The Lost Book of Elizabeth Barton
A dual-timeline murder mystery set in an English country manor, when an ambitious professor discovers the long-lost manuscript of a Reformation-era prophetess.
Historian Alison Sage has made a groundbreaking archival discovery—she found a manuscript containing the prophecies of a 16th century nun, Elizabeth Barton. Barton’s prophecy condemning Henry VIII and Anne Boleyn led to her execution and the destruction of all copies of her prophecies—or so the world believed.
With Alison’s discovery, she is catapulted to academic superstardom and scores an invitation to the exclusive Codex Consortium, a week of research among a select handful of fellow historians at a crumbling manor in England, located next to the ruins of the priory where Elizabeth herself once lived.
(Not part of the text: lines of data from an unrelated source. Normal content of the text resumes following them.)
(** * EasyDict: word-analysis pipeline and lookup orchestration

    A shallow embedding of [src/js/audio-player.js] (the word-root
    analyzer [analyzeWordRoot] and its morpheme tables) and of
    [src/js/dictionary-service.js] ([fetchEnglishDefinition],
    [fetchChineseTranslation], [lookupWord], [generatePotentialForms],
    [getWordFormInfo], [verifyWordForm], [fetchWordFamily], the entry
    helpers, [fetchEnglishTranslation], [lookupChineseWord], [isChinese]),
    of the [AudioPlayer] class of [src/js/audio-player.js], and of the
    search box and search history of [src/app.js].

    JavaScript strings are modelled as lists of ASCII characters (UTF-8
    bytes for the Chinese glosses); [toLowerCase] and [trim] are their ASCII
    restrictions.  Network access is an explicit provider record that maps a
    request to an HTTP outcome; promises that reject become [Err] values of
    the [result] type, and [try]/[catch] blocks that swallow errors become
    total functions. *)

From Stdlib Require Import String Ascii List Bool Arith Lia ZArith Sorting Permutation.
Import ListNotations.
Open Scope list_scope.

(** ** JavaScript string primitives *)

Definition str := list ascii.

(** String literals of the source. *)
Definition js (s : string) : str := list_ascii_of_string s.

Definition ascii_eqb (a b : ascii) : bool := if ascii_dec a b then true else false.

Fixpoint str_eqb (s t : str) : bool :=
  match s, t with
  | [], [] => true
  | a :: s', b :: t' => ascii_eqb a b && str_eqb s' t'
  | _, _ => false
  end.

Definition is_nil {A} (l : list A) : bool :=
  match l with [] => true | _ => false end.

(** [String.prototype.toLowerCase] on ASCII. *)
Definition to_lower_char (c : ascii) : ascii :=
  let n := nat_of_ascii c in
  if (65 <=? n) && (n <=? 90) then ascii_of_nat (n + 32) else c.

Definition toLowerCase (s : str) : str := map to_lower_char s.

(** [String.prototype.trim]: strips ASCII white space at both ends. *)
Definition is_ws (c : ascii) : bool :=
  let n := nat_of_ascii c in
  (n =? 32) || ((9 <=? n) && (n <=? 13)).

Fixpoint trim_start (s : str) : str :=
  match s with
  | [] => []
  | c :: s' => if is_ws c then trim_start s' else s
  end.

Definition trim (s : str) : str := rev (trim_start (rev (trim_start s))).

(** [s.startsWith(p)] *)
Fixpoint starts_with (p s : str) : bool :=
  match p, s with
  | [], _ => true
  | a :: p', b :: s' => ascii_eqb a b && starts_with p' s'
  | _ :: _, [] => false
  end.

(** [s.endsWith(p)] *)
Definition ends_with (p s : str) : bool := starts_with (rev p) (rev s).

(** [s.includes(p)] *)
Fixpoint includes (p s : str) : bool :=
  starts_with p s ||
  match s with
  | [] => false
  | _ :: s' => includes p s'
  end.

(** [s.slice(0, -k)] for [k > 0] *)
Definition slice_drop_end (k : nat) (s : str) : str := firstn (length s - k) s.

(** [Set.prototype.has] / [Array.prototype.includes] on strings. *)
Definition mem (x : str) (l : list str) : bool := existsb (str_eqb x) l.

(** ** Word Root Analyzer (audio-player.js, 122-921) *)

Record morpheme := mk_morpheme {
  pattern : str;
  meaning : str;
  chinese : str
}.

(** A table entry [{ pattern, meaning, chinese }] as written in the source. *)
Definition entry (p m c : string) : morpheme :=
  {| pattern := js p; meaning := js m; chinese := js c |}.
What begins as a promising conference turns into a nightmare as the eerie house becomes the site of a murder. Suddenly, everyone is a suspect, and it seems that answers lie at the root of a local legend about centuries-old hidden treasure. Alison’s research makes her best-suited to solve the mystery—but when old feelings resurface for a former colleague, and the stakes of the search skyrocket, everyone’s motives become murky.
Alison’s cutthroat world of academia is almost as dangerous as Elizabeth Barton’s sixteenth-century England, where heretics are beheaded, visions can kill, and knowing who to trust is a deadly art. The Lost Book of Elizabeth Barton is a thrilling novel, crackling with the voices of the past and propelled by a mystery that will leave readers in suspense until the very last page.
Additional information
| Genre | Historical Fiction, Thriller/Suspense, Upmarket, Women's Fiction |
|---|---|
| Age | Adult |
| Publisher | Macmillan |
| Imprint | St. Martin's Press |
| Language(s) | English |
| Format(s) | Hardcover |
| Author | Jennifer N. Brown |
| Release Date | 14 April 2026 |
| Release Month | April Releases |
About the Author
Jennifer N. Brown is from New York City and after falling in love with Chaucer in college, pursued a Ph.D. in medieval literature. Her dissertation and subsequent books and articles have mostly been about devotional literature and medieval women as authors, subjects, and patrons of literary culture in medieval Europe. She has taught medieval literature at several institutions, most recently at Marymount Manhattan College where she taught in the English and World Literatures department for over 15 years. She is currently serving as the Dean of Arts and Sciences at Bentley University in Boston, where she lives with her husband, two children and two miniature dachshunds: Athena and Apollo.